血小板生成障碍是免疫性血小板减少症（ITP）的核心发病机制。阐明微环境造血干细胞（HSCs）在其发病机制中的作用，可能是突破ITP治疗瓶颈的主要策略之一。骨髓微环境多种细胞及细胞因子对HSCs功能的影响，可能与ITP的发生发展密切关联。国内外对骨髓微环境HSCs在ITP发病中作用的研究尚处于起步阶段，对其分子调控机制更是知之甚少。本课题前期研究发现ITP骨髓微环境CXCL12/PF4表达异常，与HSCs功能改变是ITP特征性改变。本课题拟在体内外研究CXCL12/PF4对HSCs静息-增殖-分化的双重调控，初步阐明HSCs静息-增殖失衡，对巨核细胞（MKs）的黏附、迁移和前血小板生成的影响，揭示ITP血小板生成减少骨髓微环境中MKs和MSCs对HSCs的调控机制，拓展ITP的发病机制理论，为ITP的防治提供新靶点和新策略。
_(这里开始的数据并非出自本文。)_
(** X11.  [Slider] reports its value as a one-element array, and
    [handleRangeChange] reads the maximum from the second entry of that
    array, so a move of a range slider stores the value as the minimum and
    [undefined] as the maximum.  In every reachable mounted state: after a
    move of the price slider no snapshot is at most [undefined], so the
    table is empty, and it stays empty whatever frames and socket events
    follow, until a control is used again; after a move of the volume slider
    the render of [FilterControls] throws on the [undefined] maximum, the
    component is unmounted, the cleanup of the hook runs, and the component
    stays unmounted whatever follows. *)
Theorem range_slider_empties_or_unmounts
        (url_ok : bool) (JSON_parse : string -> option message)
        (tr : list Input) (field : RangeField) (value : Q) (later : list Input) :
  let s := sys_run url_ok JSON_parse tr (sys_initial url_ok) in
  mounted (world s) = true ->
  let moved := handle (range_slider_moved field value) (app s) in
  let s' := sys_step url_ok JSON_parse (User (range_slider_moved field value)) s in
  match field with
  | Price =>
      minPrice (obj_val (filterConfig moved)) = Finite value /\
      maxPrice (obj_val (filterConfig moved)) = Undefined /\
      FilterControls_throws (obj_val (filterConfig moved)) = false /\
      mounted (world s') = true /\
      filterConfig (app s') = filterConfig moved /\
      view s' = [] /\
      (forallb host_only later = true ->
       view (sys_run url_ok JSON_parse later s') = [])
  | Volume =>
      minVolume (obj_val (filterConfig moved)) = Finite value /\
      maxVolume (obj_val (filterConfig moved)) = Undefined /\
      FilterControls_throws (obj_val (filterConfig moved)) = true /\
      world s' = step url_ok Unmount (world s) /\
      mounted (world s') = false /\
      mounted (world (sys_run url_ok JSON_parse later s')) = false
  end.
Proof.
  intros s Hmt moved s'.
  assert (Hinv : sys_inv s) by apply sys_run_inv, sys_initial_inv.
  pose proof (sys_run_renders url_ok JSON_parse tr Hmt) as Hr. fold s in Hr.
  destruct field.
  - assert (T : FilterControls_throws (obj_val (filterConfig moved)) = false).
    { subst moved. unfold FilterControls_throws in *. exact Hr. }
    destruct (user_step url_ok JSON_parse (range_slider_moved Price value) s Hinv Hmt T)
      as (Hinv' & Hw & _ & Hfc & _ & Hview).
    fold s' in Hinv', Hw, Hfc, Hview. fold moved in Hfc, Hview.
    assert (Hmax : maxPrice (obj_val (filterConfig (app s'))) = Undefined \/
                   maxVolume (obj_val (filterConfig (app s'))) = Undefined)
      by (rewrite Hfc; left; reflexivity).
    split; [reflexivity|]. split; [reflexivity|]. split; [exact T|].
    split; [now rewrite Hw|]. split; [exact Hfc|]. split.
    + rewrite (sys_view_consistent s' Hinv').
      apply compute_none_pass. intros x. now apply passes_undefined_max.
    + intros Hlater. rewrite sys_view_consistent by now apply sys_run_inv.
      destruct (host_run_configs url_ok JSON_parse later s' Hlater) as [-> _].
      apply compute_none_pass. intros x. now apply passes_undefined_max.
  - assert (T : FilterControls_throws (obj_val (filterConfig moved)) = true).
    { subst moved. reflexivity. }
    assert (Hstep : s' = mkSystem (step url_ok Unmount (world s)) (app s))
      by (subst s'; now apply sys_step_user_throws).
    split; [reflexivity|]. split; [reflexivity|]. split; [exact T|].
    split; [now rewrite Hstep|].
    assert (Hm' : mounted (world s') = false)
      by (rewrite Hstep; apply unmount_mounted).
    split; [exact Hm'|]. now apply sys_run_unmounted.
Qed.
Defect in thrombopoiesis has recently been a core in the pathogenesis of immune thrombocytopenia (ITP). To elucidate the role of hematopoietic stem cells (HSCs) of the bone marrow niche in the ITP pathogenesis may be a major strategy to overcome the barrier of ITP treatment. The development of ITP may be associated with the modulation of HSCs quiescence and proliferation by multiple cell types. Little is known about the molecular control of HSCs in the bone marrow niche because the research about HSCs in the bone marrow niche is still starting up till now. Our previous findings demonstrate abnormal expression of CXCL12 and PF4 in the bone marrow niche of ITP patients, which is related with dysfunction of HSCs and pathogenisis of ITP. This project will aim at the CXCL12/PF4 modulation of HSCs function via mesenchymal stem cells (MSCs) and megakaryocytes, and reveal the unbalance of HSC quiescence-activation in ITP and its influence on the adhesion, migration and proplatelet formation (PPF) of megakaryocytes in the bone marrow niche. The core issue of our project is to seek out the key cellular and/or molecular targets, explore the mechanisms in depth, expand the theories of ITP pathogenesis and finally, provide new targets and strategy for ITP prophylaxis and treatment.